EXERCISE: Where the data below has the string "only", return the whole line.

EXTRACTED RECORDS:
---+---
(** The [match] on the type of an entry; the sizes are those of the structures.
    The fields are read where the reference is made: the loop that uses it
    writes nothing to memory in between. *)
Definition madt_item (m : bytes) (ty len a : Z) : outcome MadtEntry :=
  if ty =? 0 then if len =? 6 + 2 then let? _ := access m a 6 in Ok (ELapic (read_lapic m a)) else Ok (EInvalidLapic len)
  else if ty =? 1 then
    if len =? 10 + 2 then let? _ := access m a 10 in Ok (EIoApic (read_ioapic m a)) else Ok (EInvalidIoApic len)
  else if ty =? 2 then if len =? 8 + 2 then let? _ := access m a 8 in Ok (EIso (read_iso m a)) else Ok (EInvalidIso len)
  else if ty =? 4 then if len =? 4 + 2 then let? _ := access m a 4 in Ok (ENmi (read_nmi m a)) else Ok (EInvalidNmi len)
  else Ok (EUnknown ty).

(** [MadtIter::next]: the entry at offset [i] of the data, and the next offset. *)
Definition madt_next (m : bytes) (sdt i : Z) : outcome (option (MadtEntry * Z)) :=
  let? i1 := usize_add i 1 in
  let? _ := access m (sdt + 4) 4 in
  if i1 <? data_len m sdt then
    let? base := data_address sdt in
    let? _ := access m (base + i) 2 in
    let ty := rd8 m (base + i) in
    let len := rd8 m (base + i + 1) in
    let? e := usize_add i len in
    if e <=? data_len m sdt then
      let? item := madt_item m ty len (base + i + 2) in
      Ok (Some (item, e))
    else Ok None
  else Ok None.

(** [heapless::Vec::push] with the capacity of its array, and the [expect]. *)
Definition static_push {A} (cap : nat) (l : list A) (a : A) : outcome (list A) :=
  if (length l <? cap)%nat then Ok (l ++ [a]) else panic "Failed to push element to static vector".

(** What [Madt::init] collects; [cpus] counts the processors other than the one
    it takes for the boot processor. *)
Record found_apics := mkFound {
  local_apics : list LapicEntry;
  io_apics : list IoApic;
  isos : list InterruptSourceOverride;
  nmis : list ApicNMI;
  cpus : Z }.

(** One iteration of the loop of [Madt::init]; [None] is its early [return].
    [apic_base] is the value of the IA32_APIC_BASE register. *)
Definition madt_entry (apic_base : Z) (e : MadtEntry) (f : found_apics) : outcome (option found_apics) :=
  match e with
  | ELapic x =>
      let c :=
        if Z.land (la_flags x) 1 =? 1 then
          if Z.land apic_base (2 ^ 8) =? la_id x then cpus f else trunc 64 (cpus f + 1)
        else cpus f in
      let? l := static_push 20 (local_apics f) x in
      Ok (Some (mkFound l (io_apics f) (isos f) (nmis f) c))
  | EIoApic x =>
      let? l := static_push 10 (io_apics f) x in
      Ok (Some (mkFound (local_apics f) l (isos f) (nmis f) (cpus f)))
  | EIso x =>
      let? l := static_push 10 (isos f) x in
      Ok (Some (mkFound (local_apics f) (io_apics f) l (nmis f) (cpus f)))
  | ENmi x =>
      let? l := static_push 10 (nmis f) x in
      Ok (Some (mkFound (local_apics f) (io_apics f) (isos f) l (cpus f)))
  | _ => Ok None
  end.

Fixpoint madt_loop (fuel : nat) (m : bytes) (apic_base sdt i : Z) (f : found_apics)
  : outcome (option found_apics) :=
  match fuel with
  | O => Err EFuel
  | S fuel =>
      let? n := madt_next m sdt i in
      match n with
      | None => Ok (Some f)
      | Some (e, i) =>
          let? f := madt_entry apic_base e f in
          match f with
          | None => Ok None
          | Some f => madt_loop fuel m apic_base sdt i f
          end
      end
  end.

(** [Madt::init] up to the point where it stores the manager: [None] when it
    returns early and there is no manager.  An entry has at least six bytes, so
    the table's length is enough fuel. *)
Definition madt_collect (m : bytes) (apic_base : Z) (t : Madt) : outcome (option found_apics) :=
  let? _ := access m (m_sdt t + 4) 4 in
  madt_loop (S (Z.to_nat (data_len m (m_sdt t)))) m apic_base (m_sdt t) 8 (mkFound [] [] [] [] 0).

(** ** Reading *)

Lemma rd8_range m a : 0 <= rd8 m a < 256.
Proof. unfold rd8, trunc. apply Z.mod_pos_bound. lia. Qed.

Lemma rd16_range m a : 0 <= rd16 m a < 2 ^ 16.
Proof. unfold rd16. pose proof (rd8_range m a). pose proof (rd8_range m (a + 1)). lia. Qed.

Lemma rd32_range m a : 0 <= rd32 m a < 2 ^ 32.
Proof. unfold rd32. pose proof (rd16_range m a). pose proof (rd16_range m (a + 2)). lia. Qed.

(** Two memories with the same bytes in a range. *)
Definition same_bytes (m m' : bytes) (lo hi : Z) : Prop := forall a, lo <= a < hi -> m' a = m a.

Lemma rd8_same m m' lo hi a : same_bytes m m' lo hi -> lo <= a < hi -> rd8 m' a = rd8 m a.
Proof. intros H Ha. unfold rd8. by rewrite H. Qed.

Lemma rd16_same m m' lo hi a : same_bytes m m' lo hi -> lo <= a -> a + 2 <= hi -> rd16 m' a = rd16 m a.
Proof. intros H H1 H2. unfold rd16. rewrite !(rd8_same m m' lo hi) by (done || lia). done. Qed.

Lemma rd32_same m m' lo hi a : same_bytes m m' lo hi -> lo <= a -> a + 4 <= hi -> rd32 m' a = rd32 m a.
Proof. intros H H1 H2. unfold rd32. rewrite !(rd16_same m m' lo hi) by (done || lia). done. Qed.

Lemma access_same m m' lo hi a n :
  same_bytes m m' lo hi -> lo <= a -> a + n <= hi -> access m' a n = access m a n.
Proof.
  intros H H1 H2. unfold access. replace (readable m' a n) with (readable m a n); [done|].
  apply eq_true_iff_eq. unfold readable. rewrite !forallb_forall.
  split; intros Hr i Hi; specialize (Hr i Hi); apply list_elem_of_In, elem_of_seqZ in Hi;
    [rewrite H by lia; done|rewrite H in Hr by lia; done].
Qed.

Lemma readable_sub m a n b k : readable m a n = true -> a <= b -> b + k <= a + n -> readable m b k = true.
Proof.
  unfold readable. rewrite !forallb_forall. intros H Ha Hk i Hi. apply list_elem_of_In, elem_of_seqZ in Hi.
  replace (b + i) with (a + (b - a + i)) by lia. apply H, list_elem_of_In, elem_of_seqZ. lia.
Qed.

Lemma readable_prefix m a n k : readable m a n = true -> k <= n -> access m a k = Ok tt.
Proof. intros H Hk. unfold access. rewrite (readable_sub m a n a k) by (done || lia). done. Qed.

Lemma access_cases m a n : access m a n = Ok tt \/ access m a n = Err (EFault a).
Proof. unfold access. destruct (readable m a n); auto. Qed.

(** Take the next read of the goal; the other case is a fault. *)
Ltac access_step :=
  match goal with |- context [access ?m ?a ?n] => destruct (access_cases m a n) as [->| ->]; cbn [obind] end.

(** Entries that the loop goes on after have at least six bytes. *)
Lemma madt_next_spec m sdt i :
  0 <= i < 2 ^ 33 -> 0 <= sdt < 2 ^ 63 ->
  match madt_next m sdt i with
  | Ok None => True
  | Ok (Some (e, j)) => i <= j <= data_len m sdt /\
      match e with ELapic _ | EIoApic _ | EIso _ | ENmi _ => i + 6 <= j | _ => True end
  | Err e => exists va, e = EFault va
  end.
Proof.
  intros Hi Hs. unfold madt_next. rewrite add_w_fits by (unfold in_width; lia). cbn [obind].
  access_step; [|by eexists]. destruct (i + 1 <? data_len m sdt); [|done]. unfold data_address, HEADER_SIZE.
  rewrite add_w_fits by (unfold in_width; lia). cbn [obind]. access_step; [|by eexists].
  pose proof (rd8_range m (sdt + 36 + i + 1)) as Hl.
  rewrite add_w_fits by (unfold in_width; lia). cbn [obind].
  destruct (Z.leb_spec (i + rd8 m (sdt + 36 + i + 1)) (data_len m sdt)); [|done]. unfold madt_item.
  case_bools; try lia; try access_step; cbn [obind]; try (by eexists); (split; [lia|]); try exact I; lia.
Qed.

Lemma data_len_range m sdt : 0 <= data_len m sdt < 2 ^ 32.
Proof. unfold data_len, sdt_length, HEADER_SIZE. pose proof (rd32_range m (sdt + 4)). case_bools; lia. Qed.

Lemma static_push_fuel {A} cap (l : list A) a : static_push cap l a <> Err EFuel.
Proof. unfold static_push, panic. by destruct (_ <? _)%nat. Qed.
---+---
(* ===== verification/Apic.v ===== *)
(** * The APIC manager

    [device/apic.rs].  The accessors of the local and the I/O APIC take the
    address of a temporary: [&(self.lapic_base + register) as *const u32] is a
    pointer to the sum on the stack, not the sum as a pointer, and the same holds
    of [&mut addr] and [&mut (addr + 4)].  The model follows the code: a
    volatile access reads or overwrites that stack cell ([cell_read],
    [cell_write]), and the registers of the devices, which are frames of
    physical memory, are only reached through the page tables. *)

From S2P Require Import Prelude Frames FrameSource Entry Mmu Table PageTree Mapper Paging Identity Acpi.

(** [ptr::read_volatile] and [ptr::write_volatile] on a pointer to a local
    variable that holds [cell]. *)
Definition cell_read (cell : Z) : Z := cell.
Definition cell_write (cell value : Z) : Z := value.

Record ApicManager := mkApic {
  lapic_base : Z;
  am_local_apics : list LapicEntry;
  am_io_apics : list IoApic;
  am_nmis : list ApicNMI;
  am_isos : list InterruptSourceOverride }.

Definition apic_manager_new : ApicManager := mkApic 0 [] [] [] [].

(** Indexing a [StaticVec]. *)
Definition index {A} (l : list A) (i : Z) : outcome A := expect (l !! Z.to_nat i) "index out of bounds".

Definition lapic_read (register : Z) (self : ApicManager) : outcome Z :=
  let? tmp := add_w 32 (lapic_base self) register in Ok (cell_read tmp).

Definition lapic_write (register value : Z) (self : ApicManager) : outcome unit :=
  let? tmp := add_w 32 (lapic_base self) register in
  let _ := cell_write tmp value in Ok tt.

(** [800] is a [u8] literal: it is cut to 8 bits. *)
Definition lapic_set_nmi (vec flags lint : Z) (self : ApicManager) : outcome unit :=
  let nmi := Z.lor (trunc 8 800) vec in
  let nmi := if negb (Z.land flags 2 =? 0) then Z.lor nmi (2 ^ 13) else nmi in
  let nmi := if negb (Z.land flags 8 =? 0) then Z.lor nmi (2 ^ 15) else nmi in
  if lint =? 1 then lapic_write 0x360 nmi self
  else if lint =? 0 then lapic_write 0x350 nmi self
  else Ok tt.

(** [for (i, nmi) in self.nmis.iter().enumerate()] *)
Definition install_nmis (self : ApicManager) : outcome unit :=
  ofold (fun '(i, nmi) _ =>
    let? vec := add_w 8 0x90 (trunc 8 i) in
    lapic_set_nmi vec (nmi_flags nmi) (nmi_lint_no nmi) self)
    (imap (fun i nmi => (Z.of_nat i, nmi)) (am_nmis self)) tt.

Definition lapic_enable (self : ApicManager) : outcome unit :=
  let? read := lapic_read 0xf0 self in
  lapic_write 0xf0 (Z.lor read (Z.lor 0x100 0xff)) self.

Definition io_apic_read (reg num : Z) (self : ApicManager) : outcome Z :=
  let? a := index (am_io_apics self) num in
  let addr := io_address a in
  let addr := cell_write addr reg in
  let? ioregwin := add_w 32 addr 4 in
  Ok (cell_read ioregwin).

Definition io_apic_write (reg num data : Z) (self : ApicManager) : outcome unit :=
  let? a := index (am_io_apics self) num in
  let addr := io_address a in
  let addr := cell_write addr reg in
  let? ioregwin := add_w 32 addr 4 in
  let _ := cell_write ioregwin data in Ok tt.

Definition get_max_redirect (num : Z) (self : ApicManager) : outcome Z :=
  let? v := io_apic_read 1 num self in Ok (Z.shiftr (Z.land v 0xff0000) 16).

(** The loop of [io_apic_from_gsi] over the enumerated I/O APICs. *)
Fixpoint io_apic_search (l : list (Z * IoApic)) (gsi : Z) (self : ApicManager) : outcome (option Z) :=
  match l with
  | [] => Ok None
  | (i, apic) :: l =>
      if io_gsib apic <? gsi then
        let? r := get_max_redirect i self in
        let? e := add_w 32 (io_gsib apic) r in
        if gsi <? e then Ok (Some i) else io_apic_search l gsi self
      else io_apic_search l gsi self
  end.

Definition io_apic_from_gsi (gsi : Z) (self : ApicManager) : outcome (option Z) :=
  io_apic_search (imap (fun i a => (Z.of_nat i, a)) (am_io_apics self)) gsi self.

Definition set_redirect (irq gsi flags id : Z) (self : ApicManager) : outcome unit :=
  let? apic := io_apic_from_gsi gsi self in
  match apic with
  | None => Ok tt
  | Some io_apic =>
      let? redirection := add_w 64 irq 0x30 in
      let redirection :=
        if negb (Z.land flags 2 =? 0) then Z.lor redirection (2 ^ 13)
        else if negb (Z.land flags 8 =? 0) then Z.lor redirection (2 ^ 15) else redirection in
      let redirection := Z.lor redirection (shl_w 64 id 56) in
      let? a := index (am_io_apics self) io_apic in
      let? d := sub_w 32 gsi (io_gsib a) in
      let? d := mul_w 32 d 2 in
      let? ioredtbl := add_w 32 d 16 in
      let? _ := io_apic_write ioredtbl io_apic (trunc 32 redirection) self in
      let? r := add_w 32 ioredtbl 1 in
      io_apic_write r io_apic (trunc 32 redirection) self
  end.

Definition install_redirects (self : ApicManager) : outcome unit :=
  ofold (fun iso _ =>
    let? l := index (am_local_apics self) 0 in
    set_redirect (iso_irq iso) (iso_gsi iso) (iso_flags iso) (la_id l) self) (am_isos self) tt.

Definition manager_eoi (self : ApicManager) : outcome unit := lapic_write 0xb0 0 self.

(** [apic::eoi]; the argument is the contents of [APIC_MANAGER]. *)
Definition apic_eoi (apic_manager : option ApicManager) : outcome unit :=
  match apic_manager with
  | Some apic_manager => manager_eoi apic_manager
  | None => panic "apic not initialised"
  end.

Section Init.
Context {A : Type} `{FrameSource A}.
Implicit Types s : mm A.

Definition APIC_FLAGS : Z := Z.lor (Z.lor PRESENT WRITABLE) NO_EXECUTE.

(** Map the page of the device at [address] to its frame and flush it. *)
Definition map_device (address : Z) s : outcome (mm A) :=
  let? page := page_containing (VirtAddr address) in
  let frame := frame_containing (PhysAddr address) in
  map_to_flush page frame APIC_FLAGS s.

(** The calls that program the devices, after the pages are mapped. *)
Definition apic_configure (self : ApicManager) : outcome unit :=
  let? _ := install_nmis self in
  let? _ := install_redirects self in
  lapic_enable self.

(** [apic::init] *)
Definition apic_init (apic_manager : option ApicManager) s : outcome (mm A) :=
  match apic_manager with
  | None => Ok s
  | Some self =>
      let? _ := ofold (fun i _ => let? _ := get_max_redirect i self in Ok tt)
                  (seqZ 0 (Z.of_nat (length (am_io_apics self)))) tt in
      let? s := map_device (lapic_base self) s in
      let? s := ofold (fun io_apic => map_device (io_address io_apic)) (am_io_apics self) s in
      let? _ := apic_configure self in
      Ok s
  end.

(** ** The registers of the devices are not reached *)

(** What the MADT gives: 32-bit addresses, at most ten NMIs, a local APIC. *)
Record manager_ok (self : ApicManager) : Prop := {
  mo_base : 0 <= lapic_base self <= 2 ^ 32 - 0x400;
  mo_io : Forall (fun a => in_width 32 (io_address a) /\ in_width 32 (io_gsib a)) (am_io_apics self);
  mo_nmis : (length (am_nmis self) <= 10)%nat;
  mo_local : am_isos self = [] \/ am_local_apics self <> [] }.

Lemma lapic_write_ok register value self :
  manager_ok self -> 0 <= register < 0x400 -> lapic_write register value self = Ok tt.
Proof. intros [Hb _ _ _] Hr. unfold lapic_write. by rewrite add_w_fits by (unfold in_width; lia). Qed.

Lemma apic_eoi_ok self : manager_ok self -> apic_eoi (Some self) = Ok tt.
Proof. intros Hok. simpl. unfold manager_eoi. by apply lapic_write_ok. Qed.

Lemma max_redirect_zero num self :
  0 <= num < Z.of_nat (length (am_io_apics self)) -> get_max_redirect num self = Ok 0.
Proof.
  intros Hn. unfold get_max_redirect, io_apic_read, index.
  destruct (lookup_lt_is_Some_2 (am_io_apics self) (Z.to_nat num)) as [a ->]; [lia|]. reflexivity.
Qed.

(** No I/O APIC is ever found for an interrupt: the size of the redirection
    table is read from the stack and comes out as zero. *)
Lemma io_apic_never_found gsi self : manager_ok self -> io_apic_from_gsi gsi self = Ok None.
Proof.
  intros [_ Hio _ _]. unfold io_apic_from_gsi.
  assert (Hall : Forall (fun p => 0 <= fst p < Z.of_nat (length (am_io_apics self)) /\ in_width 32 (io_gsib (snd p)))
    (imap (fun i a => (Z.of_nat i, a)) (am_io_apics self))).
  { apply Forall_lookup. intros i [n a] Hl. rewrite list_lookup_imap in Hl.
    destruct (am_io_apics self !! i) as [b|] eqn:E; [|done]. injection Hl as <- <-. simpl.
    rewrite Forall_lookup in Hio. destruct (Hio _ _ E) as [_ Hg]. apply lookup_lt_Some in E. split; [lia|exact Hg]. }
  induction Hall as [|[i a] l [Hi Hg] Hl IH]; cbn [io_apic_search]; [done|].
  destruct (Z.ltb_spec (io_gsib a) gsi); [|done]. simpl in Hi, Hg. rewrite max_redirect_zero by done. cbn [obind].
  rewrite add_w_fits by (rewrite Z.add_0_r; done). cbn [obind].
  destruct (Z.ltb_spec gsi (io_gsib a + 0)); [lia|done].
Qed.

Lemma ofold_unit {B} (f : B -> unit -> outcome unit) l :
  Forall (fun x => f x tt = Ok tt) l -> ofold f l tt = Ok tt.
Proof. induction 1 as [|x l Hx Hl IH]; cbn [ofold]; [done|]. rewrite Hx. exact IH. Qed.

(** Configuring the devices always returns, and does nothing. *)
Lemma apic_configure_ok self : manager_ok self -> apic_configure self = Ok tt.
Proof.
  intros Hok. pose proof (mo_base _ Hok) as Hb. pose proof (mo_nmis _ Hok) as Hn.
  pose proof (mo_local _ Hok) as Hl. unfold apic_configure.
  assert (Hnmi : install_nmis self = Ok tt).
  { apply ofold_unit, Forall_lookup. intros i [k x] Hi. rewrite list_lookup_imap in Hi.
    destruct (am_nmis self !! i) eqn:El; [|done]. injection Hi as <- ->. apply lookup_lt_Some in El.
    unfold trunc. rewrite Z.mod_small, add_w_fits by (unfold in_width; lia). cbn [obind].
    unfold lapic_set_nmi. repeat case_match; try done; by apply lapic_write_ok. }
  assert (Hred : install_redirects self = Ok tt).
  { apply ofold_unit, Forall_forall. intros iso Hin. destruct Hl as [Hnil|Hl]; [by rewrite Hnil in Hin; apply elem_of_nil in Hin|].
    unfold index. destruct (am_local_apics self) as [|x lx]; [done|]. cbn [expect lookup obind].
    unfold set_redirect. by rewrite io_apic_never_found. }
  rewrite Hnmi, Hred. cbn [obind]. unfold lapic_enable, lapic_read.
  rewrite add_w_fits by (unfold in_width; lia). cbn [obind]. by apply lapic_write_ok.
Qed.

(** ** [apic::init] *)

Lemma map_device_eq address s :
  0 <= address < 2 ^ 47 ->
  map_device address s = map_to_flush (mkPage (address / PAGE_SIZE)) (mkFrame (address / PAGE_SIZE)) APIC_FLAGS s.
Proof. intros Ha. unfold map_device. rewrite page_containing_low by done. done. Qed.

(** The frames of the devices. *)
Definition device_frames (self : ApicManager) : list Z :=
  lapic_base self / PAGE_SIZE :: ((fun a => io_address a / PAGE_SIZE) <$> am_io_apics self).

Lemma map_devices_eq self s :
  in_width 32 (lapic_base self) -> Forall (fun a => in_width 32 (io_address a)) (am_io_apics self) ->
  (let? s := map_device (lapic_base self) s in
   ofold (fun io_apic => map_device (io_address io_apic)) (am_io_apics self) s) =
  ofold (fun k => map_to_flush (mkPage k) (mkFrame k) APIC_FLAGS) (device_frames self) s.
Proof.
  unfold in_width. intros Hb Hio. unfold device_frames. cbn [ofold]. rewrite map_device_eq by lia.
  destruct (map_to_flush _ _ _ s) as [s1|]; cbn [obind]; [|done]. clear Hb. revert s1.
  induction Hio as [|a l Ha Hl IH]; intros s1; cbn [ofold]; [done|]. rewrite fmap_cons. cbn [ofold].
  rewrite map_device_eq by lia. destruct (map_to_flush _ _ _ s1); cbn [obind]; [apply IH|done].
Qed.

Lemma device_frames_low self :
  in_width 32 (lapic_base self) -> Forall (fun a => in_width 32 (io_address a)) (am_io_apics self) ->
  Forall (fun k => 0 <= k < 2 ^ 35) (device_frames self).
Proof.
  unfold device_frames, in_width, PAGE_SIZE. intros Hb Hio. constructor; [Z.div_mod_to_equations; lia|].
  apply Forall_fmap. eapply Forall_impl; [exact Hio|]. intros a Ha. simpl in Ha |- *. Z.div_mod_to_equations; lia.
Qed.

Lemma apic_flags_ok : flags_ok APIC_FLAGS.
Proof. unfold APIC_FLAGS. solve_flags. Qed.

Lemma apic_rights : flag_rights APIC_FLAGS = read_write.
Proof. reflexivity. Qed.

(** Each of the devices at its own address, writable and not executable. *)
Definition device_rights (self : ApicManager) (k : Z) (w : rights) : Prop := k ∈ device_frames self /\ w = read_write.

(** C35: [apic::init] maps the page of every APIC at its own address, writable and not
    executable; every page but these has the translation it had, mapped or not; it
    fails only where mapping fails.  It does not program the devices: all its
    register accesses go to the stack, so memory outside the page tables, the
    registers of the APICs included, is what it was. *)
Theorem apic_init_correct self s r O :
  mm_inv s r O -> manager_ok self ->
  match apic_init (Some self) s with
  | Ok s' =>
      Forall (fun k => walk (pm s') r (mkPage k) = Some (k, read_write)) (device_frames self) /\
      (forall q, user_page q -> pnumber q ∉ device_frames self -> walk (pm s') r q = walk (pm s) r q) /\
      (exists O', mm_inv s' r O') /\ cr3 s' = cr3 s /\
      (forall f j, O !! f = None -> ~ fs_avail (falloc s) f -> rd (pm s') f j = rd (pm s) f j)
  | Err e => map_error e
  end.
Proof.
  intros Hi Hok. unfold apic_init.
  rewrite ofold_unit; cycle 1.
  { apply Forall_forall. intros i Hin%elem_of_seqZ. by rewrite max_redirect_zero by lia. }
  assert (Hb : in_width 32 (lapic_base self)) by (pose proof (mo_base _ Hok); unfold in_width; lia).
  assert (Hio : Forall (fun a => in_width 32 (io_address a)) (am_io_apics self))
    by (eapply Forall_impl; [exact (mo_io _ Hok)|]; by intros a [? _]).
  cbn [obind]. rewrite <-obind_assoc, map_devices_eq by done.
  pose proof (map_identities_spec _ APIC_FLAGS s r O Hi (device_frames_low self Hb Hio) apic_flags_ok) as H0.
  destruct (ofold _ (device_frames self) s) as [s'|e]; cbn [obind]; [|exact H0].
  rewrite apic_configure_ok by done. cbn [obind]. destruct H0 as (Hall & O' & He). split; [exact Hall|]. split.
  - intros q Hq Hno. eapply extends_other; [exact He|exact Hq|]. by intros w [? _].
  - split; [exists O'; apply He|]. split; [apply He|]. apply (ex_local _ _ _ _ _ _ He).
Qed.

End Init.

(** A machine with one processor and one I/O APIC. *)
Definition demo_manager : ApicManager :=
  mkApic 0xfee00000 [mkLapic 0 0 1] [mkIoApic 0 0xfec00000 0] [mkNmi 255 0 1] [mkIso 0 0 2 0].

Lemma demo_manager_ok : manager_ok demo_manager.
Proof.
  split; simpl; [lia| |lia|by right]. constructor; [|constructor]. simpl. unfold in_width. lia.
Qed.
---+---
EXERCISE RESULT:
    physical memory, are only reached through the page tables. *)
    fails only where mapping fails.  It does not program the devices: all its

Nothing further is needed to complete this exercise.